Oncol Lett. 2019 Sep;18(3):2718-2723. doi: 10.3892/ol.2019.10597. Epub 2019 Jul 9.

DOI:10.3892/ol.2019.10597
PMID:31452750
原文链接:https://pmc.ncbi.nlm.nih.gov/articles/PMC6676658/
Abstract

Nasopharyngeal carcinoma (NPC) is a common tumor in south China. Kinesin family member 2A (KIF2A) belongs to the kinesin-13 family and is associated with the growth and invasion of a number of different types of human cancer, including ovarian, breast and prostate cancer. The aim of the present study was to evaluate the expression of KIF2A in NPC and explore the relationship between KIF2A and the basic characteristics of 5-8F cells. Immunohistochemistry was performed on tissues from 97 patients with NPC to assess KIF2A protein expression. KIF2A was knocked down by a specific short interfering (si)RNA in 5-8F cell lines. Cell proliferation, apoptosis and cycle were analyzed by MTT assay and flow cytometry. The invasive ability and angiogenesis were evaluated by Matrigel assay and reverse transcription-quantitative PCR. The level of KIF2A was associated with the growth and migration of primary tumor, nodal status and tumor stage. The viability of KIF2A-knockdown cells was decreased compared with that of the control cells. The number of apoptotic cells, as well as the percentage of cells in the G0/G1 phase, was higher in the KIF2A siRNA group compared with the control group. The invasive and angiogenetic ability of 5-8F cells in the KIF2A siRNA group was decreased compared with the control group.

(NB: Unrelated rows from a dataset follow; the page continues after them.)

(** A context whose metadata holds a list in a list in a list. *)
Definition Interp_nested : Interp :=
  mkInterp [ODict [("deep", VRef 1)]; OList [VRef 2]; OList [VRef 3];
            OList [VInt 0]]
           (Some (mkFlowContext "cid" 0))
           (fun n => "id" +:+ digits n) 0 (Some LoggingBackend) true false ∅.

(** A context whose metadata holds a lock. *)
Definition Interp_lock : Interp :=
  mkInterp [ODict [("guard", VRef 1)]; OUncopyable "_thread.lock"]
           (Some (mkFlowContext "cid" 0))
           (fun n => "id" +:+ digits n) 0 (Some LoggingBackend) true false ∅.

(* ===================================================================== *)
(** * More observations of the registry                                   *)
(* ===================================================================== *)

(** The outcomes of a sequence of [register] calls, in order. *)
Fixpoint register_results (infos : list StepInfo.t) (w : World)
  : list (result unit) :=
  match infos with
  | [] => []
  | i :: rest => (register i w).1 :: register_results rest (register i w).2
  end.

(** The dictionary of steps of a flow, empty for an unknown flow. *)
Definition flow_steps (w : World) (flow : string) : pydict StepInfo.t :=
  match PyDict.get flow (reg w) with
  | Some a => heap w !!! a
  | None => []
  end.

(** The steps of [infos] that belong to [flow], as dictionary items. *)
Definition items_of_flow (flow : string) (infos : list StepInfo.t)
  : pydict StepInfo.t :=
  map (fun i => (StepInfo.name i, i))
      (List.filter (fun i => String.eqb (StepInfo.flow_name i) flow) infos).

(** Every entry is stored under its own names. *)
Definition keys_ok (w : World) : Prop :=
  forall f n s, lookup_step w f n = Some s ->
                StepInfo.name s = n /\ StepInfo.flow_name s = f.

(* ===================================================================== *)
(** * Sequences of calls to [_config.py]                                  *)
(* ===================================================================== *)

Inductive config_call : Type :=
  | CallConfigure (backend : backend_arg)
  | CallGetBackend
  | CallReset.

Section ConfigCalls.
Variable repr : string -> string.

Definition run_config_call (c : config_call) (st : Interp) : Interp :=
  match c with
  | CallConfigure backend => (configure repr backend st).2
  | CallGetBackend => (get_backend st).2
  | CallReset => (reset st).2
  end.

Definition run_config_calls (cs : list config_call) (st : Interp) : Interp :=
  foldl (fun st c => run_config_call c st) st cs.
End ConfigCalls.

(* ===================================================================== *)
(** * [_decorators.py]: the class decorator [flow]                        *)
(* ===================================================================== *)

(** An attribute of a class body: a function made by [entrypoint] or
    [step], which carries the marker, or anything else, for which
    [getattr(obj, _STEP_MARKER, None)] is [None]. *)
Inductive class_attr : Type :=
  | MarkedAttr (w : wrapped)
  | PlainAttr.

(** A class: its attributes in definition order ([vars(cls)]) and the
    attribute [__penstock_flow__] that [flow] stamps on it. *)
Record pyclass : Type := mkPyclass {
  class_vars : list (string * class_attr);
  __penstock_flow__ : option string
}.

(** [flow] touches both the registry and the cache of flow names. *)
Record Program : Type := mkProgram {
  world : World;
  interp : Interp
}.

Definition in_world {A} (m : M World A) : M Program A :=
  fun p => match m (world p) with
           | (r, w) => (r, mkProgram w (interp p))
           end.

Definition in_interp {A} (m : M Interp A) : M Program A :=
  fun p => match m (interp p) with
           | (r, st) => (r, mkProgram (world p) st)
           end.

(** [_flow_name_cache[fid] = name] *)
Definition _flow_name_cache_set (fid : nat) (name : string) : M Interp unit :=
  modify (fun st =>
    mkInterp (objects st) (_flow_context_var st) (uuid_source st)
             (uuid_count st) (_backend st) (_configured st) (_HAS_OTEL st)
             (<[fid := name]> (_flow_name_cache st))).

(** The loop of [decorator] over the attributes. *)
Fixpoint flow_scan (name : string) (attrs : list (string * class_attr))
  : M Program unit :=
  match attrs with
  | [] => ret tt
  | (attr_name, obj) :: rest =>
      do match obj with
         | MarkedAttr w =>
             let marker := __penstock_step__ w in
             let info := StepInfo.mk (marker_name marker) name
                                     (marker_after marker)
                                     (marker_is_entrypoint marker) in
             do in_world (register info) then
             in_interp (_flow_name_cache_set (wrapper_id w) name)
         | PlainAttr => ret tt
         end
      then flow_scan name rest
  end.

(** [flow(name)(cls)] *)
Definition flow (name : string) (cls : pyclass) : M Program pyclass :=
  let cls := mkPyclass (class_vars cls) (Some name) in
  do flow_scan name (class_vars cls) then ret cls.

(** The wrappers among the attributes of a class. *)
Fixpoint marked_wrappers (attrs : list (string * class_attr)) : list wrapped :=
  match attrs with
  | [] => []
  | (_, MarkedAttr w) :: rest => w :: marked_wrappers rest
  | (_, PlainAttr) :: rest => marked_wrappers rest
  end.

(** The step that [flow] registers for a wrapper. *)
Definition step_of_wrapper (name : string) (w : wrapped) : StepInfo.t :=
  StepInfo.mk (marker_name (__penstock_step__ w)) name
              (marker_after (__penstock_step__ w))
              (marker_is_entrypoint (__penstock_step__ w)).

(* ===================================================================== *)
(** * [backends/logging.py]                                               *)
(* ===================================================================== *)

(** [LoggingBackend.get_correlation_id] *)
Definition LoggingBackend_get_correlation_id : M Interp string :=
  let* cid := current_flow_id in
  match cid with
  | Some c => ret c
  | None =>
      let* ctx := _get_or_create_context in
      ret (correlation_id ctx)
  end.

(* ===================================================================== *)
(** * [contrib/celery.py]                                                 *)
(* ===================================================================== *)

(** The body of [wrapper] in [flow_task]; [headers] is the value of the
    keyword argument [__penstock_headers__], if it was passed. *)
Definition flow_task_wrapper
    (fn : pyfunc) (args : list pyval) (headers : option (pydict string))
  : M Interp pyval :=
  (* headers = kwargs.pop("__penstock_headers__", {}) *)
  let headers := match headers with Some h => h | None => [] end in
  let cid := PyDict.get "penstock_correlation_id" headers in
  let* ctx := FlowContext_init cid None in
  do _set_context ctx then
  try_finally (call fn args) _reset_context.

(** [_penstock_headers], the helper attached to the wrapper. *)
Definition _penstock_headers : M Interp (pydict string) :=
  let* cid := current_flow_id in
  ret (match cid with
       | Some c => [("penstock_correlation_id", c)]
       | None => []
       end).

(* ===================================================================== *)
(** * [contrib/django.py]                                                 *)
(* ===================================================================== *)

(** [FlowMiddleware.__call__]; a response is the mapping of its
    headers. *)
Definition FlowMiddleware_call
    (get_response : pyval -> M Interp (pydict string)) (request : pyval)
  : M Interp (pydict string) :=
  let* ctx := FlowContext_init None None in
  do _set_context ctx then
  try_finally
    (let* response := get_response request in
     ret (PyDict.set "X-Correlation-ID" (correlation_id ctx) response))
    _reset_context.

(* ===================================================================== *)
(** * [contrib/structlog.py]                                              *)
(* ===================================================================== *)

(** [flow_processor]; the updated [event_dict] is the result. *)
Definition flow_processor
    (_logger : pyval) (_method_name : string) (event_dict : pydict pyval)
  : M Interp (pydict pyval) :=
  let* cid := current_flow_id in
  ret (match cid with
       | Some c => PyDict.set "flow_id" (VStr c) event_dict
       | None => event_dict
       end).

(* ===================================================================== *)
(** * Auxiliary notions for the statements about the decorators           *)
(* ===================================================================== *)

(** Whether a string contains a dot. *)
Fixpoint has_dot (s : string) : bool :=
  match s with
  | EmptyString => false
  | String c s' => Ascii.eqb c "."%char || has_dot s'
  end.

(** [LoggingBackend.span].  The log records and the clock are not part
    of the interpreter state; what is left of the generator is the call
    of [get_correlation_id] on entering, and an exit that lets the
    exception of the block through. *)
Definition LoggingBackend_span (step_name flow_name : string) : ContextManager :=
  mkContextManager unit
    (do LoggingBackend_get_correlation_id then ret tt)
    (fun _ _ => ret false).

Definition LoggingBackend_impl : TracingBackend :=
  mkTracingBackend LoggingBackend_span LoggingBackend_get_correlation_id.

(** A span that, inside a flow, leaves the interpreter state alone and
    never suppresses an exception. *)
Definition transparent (cm : ContextManager) : Prop :=
  (exists h, forall st, _flow_context_var st <> None -> enter cm st = (Val h, st)) /\
  (forall h e st, exit cm h e st = (Val false, st)).

(** The interpreter state with another cache of flow names. *)
Definition with_flow_name_cache (m : gmap nat string) (st : Interp) : Interp :=
  mkInterp (objects st) (_flow_context_var st) (uuid_source st)
           (uuid_count st) (_backend st) (_configured st) (_HAS_OTEL st) m.

(** The steps that [flow] registers for the attributes [attrs]. *)
Definition steps_of_attrs (name : string) (attrs : list (string * class_attr))
  : list StepInfo.t :=
  map (step_of_wrapper name) (marked_wrappers attrs).

(** The cache of flow names after [flow] has gone over the wrappers
    [ws]. *)
Definition cache_after (name : string) (ws : list wrapped)
    (cache : gmap nat string) : gmap nat string :=
  foldl (fun m w => <[wrapper_id w := name]> m) cache ws.

(** Sample data for [flow]: a class with an entrypoint, a plain
    attribute and a step. *)
Definition sample_class : pyclass :=
  mkPyclass
    [("receive", MarkedAttr (_make_entrypoint (fun _ => LoggingBackend_impl)
                               1 probe None AfterNone));
     ("limit", PlainAttr);
     ("ship", MarkedAttr (_make_step (fun _ => LoggingBackend_impl)
                            2 failing (Some "ship")
                            (AfterOne (AfterCallable "probe"))))]
    None.

Definition Program0 : Program := mkProgram World0 Interp0.

(** A registry in which the flow already has another step ["ship"]. *)
Definition world_ship : World :=
  register_all [StepInfo.mk "ship" "order" [] false] World0.

(* ===================================================================== *)
(** * Part II: lemmas and theorems                                         *)
(* ===================================================================== *)

(* ===================================================================== *)
(** * Facts about dictionaries                                            *)
(* ===================================================================== *)

Module PyDictFacts.
Import PyDict.
Section Facts.
Context {V : Type}.
Implicit Types (d : pydict V) (k : string) (v : V).

Lemma get_None k d : get k d = None <-> k ∉ keys d.
Proof.
  induction d as [|[k' v] d IH]; simpl.
  - split; [intros _; apply not_elem_of_nil | done].
  - rewrite not_elem_of_cons. destruct (String.eqb_spec k' k) as [->|Hne].
    + split; [done | intros [H _]; done].
    + rewrite IH. split; [intros H; split; [congruence | done] | tauto].
Qed.
(** * TickTTY renderers: a shallow embedding of [src/renderers/index.ts]

    The development follows the TypeScript renderer module: the
    duration/time formatters, the analog face, the font-metrics and
    glyph-block caches, the block-digit renderer and the layout engine
    [render].  Of the legacy JavaScript module [src/renderers/index.js]
    only the order of the hands is modelled, where it differs.

    JavaScript strings are sequences of UTF-16 code units, so a string is
    a [list N] here and [length] is JavaScript's [.length].  Numbers that
    the code only ever uses as integers (milliseconds, seconds, rows,
    columns, widths) are [Z]. *)

From Stdlib Require Import ZArith QArith Qround Lia String Ascii.
From stdpp Require Import base tactics option list numbers countable gmap.

#[local] Open Scope Z_scope.

(** ** JavaScript strings *)

Module JS.

Abbreviation codeunit := N.
Abbreviation str := (list N).

(** An ASCII literal of the source as a JavaScript string. *)
Definition lit (s : string) : str :=
  List.map N_of_ascii (list_ascii_of_string s).

Definition LF : codeunit := 10%N.
Definition SPACE : codeunit := 32%N.
Definition COLON : codeunit := 58%N.
Definition MINUS : codeunit := 45%N.
Definition ZERO : codeunit := 48%N.
Definition ESC : codeunit := 27%N.
Definition BEL : codeunit := 7%N.
Definition CSI : codeunit := 155%N.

In conclusion, the expression of KIF2A correlated with the poor clinicopathological features in NPC. Therefore, KIF2A may serve an important role in the progression of NPC and proliferation of 5-8F cells, which might present a potential therapeutic target for patients with NPC.

摘要

鼻咽癌(NPC)是中国南方常见的肿瘤。驱动蛋白家族成员2A(KIF2A)属于驱动蛋白-13家族,与多种不同类型的人类癌症的生长和侵袭相关,包括卵巢癌、乳腺癌和前列腺癌。本研究的目的是评估KIF2A在鼻咽癌中的表达,并探讨KIF2A与5-8F细胞基本特征之间的关系。对97例鼻咽癌患者的组织进行免疫组织化学检测,以评估KIF2A蛋白表达。在5-8F细胞系中用特异性短发夹干扰(si)RNA敲低KIF2A。通过MTT法和流式细胞术分析细胞增殖、凋亡和周期。通过基质胶试验和逆转录-定量PCR评估侵袭能力和血管生成。KIF2A水平与原发肿瘤的生长和迁移、淋巴结状态及肿瘤分期相关。与对照细胞相比,KIF2A敲低细胞的活力降低。与对照组相比,KIF2A siRNA组的凋亡细胞数量以及G0/G1期细胞百分比更高。与对照组相比,KIF2A siRNA组5-8F细胞的侵袭和血管生成能力降低。总之,KIF2A的表达与鼻咽癌不良的临床病理特征相关。因此,KIF2A可能在鼻咽癌进展和5-8F细胞增殖中起重要作用,这可能为鼻咽癌患者提供一个潜在的治疗靶点。